The Value of Indigenous Music in the Life and Ministry of the Church: The United Church in the Duke of York Islands

The Value of Indigenous Music in the Life and Ministry of the Church: The United Church in the Duke of York Islands, by Andrew Midian. Apwitiire: Studies in Papua New Guinea Musics 6. Boroko: Institute of Papua New Guinea Studies, 1999. ISBN 9980-68-034-2, 92 pages, figures, appendix, glossary, notes, bibliography, index. 10 kina, plus postage and bank charges.

This small book is timely and will be appreciated by those who champion the worth of vernacular music, particularly when it is facing extinction. Only in rare cases do we hear from one within such a culture who has the insight to realize that the deepest expression of a people is also in jeopardy. Andrew Midian who, while a student at Rarongo Theological College, began to weigh the value of indigenous music in the church at the time he was writing on the Duke of York Islands in order to meet the requirements of the Bachelor of Divinity degree, soon recognized that the subject was a vast one, not limited to the Duke of York Islands. Now an ordained minister, skilled in languages and music composition and performance, he continues to contemplate the implementation of indigenous music for Christian worship in an area whose inhabitants were evangelized over a century ago and were taught western hymns and harmonization. Midian is well aware of the problems in indigenizing church music.

For all the years that the church has been in existence in the Duke of York Islands, a large repertoire of traditional secular music has also been in existence, although "underground" for fear of disapproval. Some of this repertoire is nonreligious expression of human emotion that would not be incompatible with Christian practice; but through the centuries it has been very difficult for well-meaning teachers of the west to know what is compatible with Christianity when they have not learned the language and customs of the people, and when very few have investigated local music, presuming it antithetic to Christianity. Only a westerner who knows the language and the intent of what is performed musically is equipped to make any assessment, although it seems far more in order that enlightened local men or women decide whether a musical item is congruent with Christianity. But what music will satisfy everyone? Some will want to remain with the western hymns and anthems they were taught; others will copy another style of worship--even though it too may be imported; and others will try to fuse the foreign and the vernacular, but, as Midian points out, the western elements will be dominant. Syncretism is another problem in that it promotes a dualism like the present one, which allocates western music for Christian purposes and indigenous music for secular and pre-Christian beliefs.

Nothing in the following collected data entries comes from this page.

(** * SEGM predictor: post-processing pipeline of [segm/predictor.py]

    A shallow embedding of the prediction post-processing code
    ([mask_preprocess], [get_contours_from_mask], [rescale_contours],
    [contour2bbox], [reduce_contours_dims], [get_contours_from_predictions]
    and [SegmPredictor.__call__]) together with the properties of it that
    the specification states.

    Numbers are modelled as the code has them: contours are the [int32]
    arrays OpenCV returns, scale factors are Python floats (IEEE binary64,
    through the Standard Library's [SpecFloat]), contour areas are exact
    rationals, Python ints are [Z]. *)

From Stdlib Require Import ZArith List String Bool Lia QArith Qabs Lqa.
From Stdlib Require Import Floats.SpecFloat.
Import ListNotations.
Open Scope Z_scope.
Set Warnings "-register-all".

(** ** Exceptions and the error monad *)

Inductive exn : Type :=
| ZeroDivisionError
| OverflowError
| IndexError
| KeyError
| ValueError
| AttributeError
| Exception (msg : string)
| CollaboratorError (name : string).

Inductive outcome (A : Type) : Type :=
| Ok (a : A)
| Raise (e : exn).

Arguments Ok {A} a.
Arguments Raise {A} e.

Definition bind {A B : Type} (c : outcome A) (k : A -> outcome B) : outcome B :=
  match c with
  | Ok a => k a
  | Raise e => Raise e
  end.

Notation "x <- c ;; k" := (bind c (fun x => k))
  (at level 61, c at next level, right associativity).
Notation "' pat <- c ;; k" := (bind c (fun x => match x with pat => k end))
  (at level 61, pat pattern, c at next level, right associativity).

(** ** IEEE binary64: Python floats and numpy [float64] *)

Module F64.

Definition prec : Z := 53.
Definition emax : Z := 1024.

Definition f64 : Type := spec_float.

Definition one : f64 := SFone prec emax.
Definition mul : f64 -> f64 -> f64 := SFmul prec emax.

(** An [int32] array element converted to [float64] (always exact). *)
Definition of_int32 (x : Z) : f64 := binary_normalize prec emax x 0 false.

(** A Python int as an unrounded significand with exponent 0. *)
Definition raw_int (n : Z) : f64 :=
  match n with
  | Z0 => S754_zero false
  | Zpos p => S754_finite false p 0
  | Zneg p => S754_finite true p 0
  end.

(** Python's [a / b] on ints: the correctly rounded quotient. *)
Definition int_true_divide (a b : Z) : outcome f64 :=
  if b =? 0 then Raise ZeroDivisionError
  else match SFdiv prec emax (raw_int a) (raw_int b) with
       | S754_infinity _ => Raise OverflowError
       | q => Ok q
       end.
(** * esi-leap: the interval-reservation engine of [esi_leap/db/sqlalchemy/api.py]

    A shallow embedding of the database API of esi-leap (offers, leases and
    owner changes as time intervals over a resource) together with the
    claim controller of [esi_leap/api/controllers/v1/offer.py], and the
    properties of the engine proved about that embedding.

    Conventions.
    - A [datetime] is a point of a discrete, totally ordered time line: [Z].
    - A table is the list of its rows in storage order; a query is a
      computation on that list ([filter], [order_by], [first], [count]).
    - A function that reads or writes the session is a function of the
      [store]; it yields a [result] and the store it leaves behind. *)

From Stdlib Require Import ZArith List String Bool Lia.
From Stdlib Require Import Sorted Permutation.
Import ListNotations.

Open Scope string_scope.
Open Scope list_scope.
Open Scope Z_scope.

(** ** Data model *)

(** Modelled from the spec: [esi_leap/common/statuses.py] is not among the
    sources; the constants are the status values of section 3. *)
Inductive status : Type :=
  | AVAILABLE | CREATED | ACTIVE | CANCELLED | EXPIRED | CLAIMED
  | COMPLETED | ERROR.

Definition status_eqb (a b : status) : bool :=
  match a, b with
  | AVAILABLE, AVAILABLE | CREATED, CREATED | ACTIVE, ACTIVE
  | CANCELLED, CANCELLED | EXPIRED, EXPIRED | CLAIMED, CLAIMED
  | COMPLETED, COMPLETED | ERROR, ERROR => true
  | _, _ => false
  end.

(** [column.in_([...])] *)
Definition status_in (l : list status) (s : status) : bool :=
  existsb (status_eqb s) l.

(** A JSON property bag, [{'foo': 'bar'}]. *)
Definition properties_t : Type := list (string * string).

(** Modelled from the spec: [esi_leap/db/sqlalchemy/models.py] is not among
    the sources; the columns are the fields of section 3 and of the rows the
    tests build. *)
Module Offer.
Record t : Type := mk {
  uuid : string;
  project_id : string;
  lessee_id : option string;
  name : string;
  resource_type : string;
  resource_uuid : string;
  start_time : Z;
  end_time : Z;
  status : status;
  properties : properties_t
}.
End Offer.

Module Lease.
Record t : Type := mk {
  uuid : string;
  project_id : string;
  owner_id : string;
  name : string;
  offer_uuid : option string;
  resource_type : string;
  resource_uuid : string;
  start_time : Z;
  end_time : Z;
  status : status;
  properties : properties_t
}.
End Lease.

Module OwnerChange.
Record t : Type := mk {
  uuid : string;
  from_owner_id : string;
  to_owner_id : string;
  resource_type : string;
  resource_uuid : string;
  start_time : Z;
  end_time : Z;
  status : status
}.
End OwnerChange.

(** The three tables the session reads and writes. *)
Record store : Type := mkStore {
  offers : list Offer.t;
  leases : list Lease.t;
  owner_changes : list OwnerChange.t
}.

As in many parts of Papua New Guinea, a generation has been schooled away from home and, as a consequence, has missed out on the oral transmission of their own music; instead, they have adopted (once more) music from the west, only this time it is the style of pop stars and so they are again caught within a music system not their own.

However, all is not lost so long as there are thinkers and educators like Andrew Midian, who is challenged by [End Page 604] the huge responsibility of implementing indigenous music for Christian worship in order to reach and relay an understanding at the deepest level. Willingness on the part of worshippers to listen with vicarious pleasure to one another's music is well within the practice of Christianity, one must believe.

As the author points out, attempting to make foreign music comprehensible by merely translating the words does not make it indigenous; the music is still foreign, in concept and in meaning. Even if new words are applied to existing...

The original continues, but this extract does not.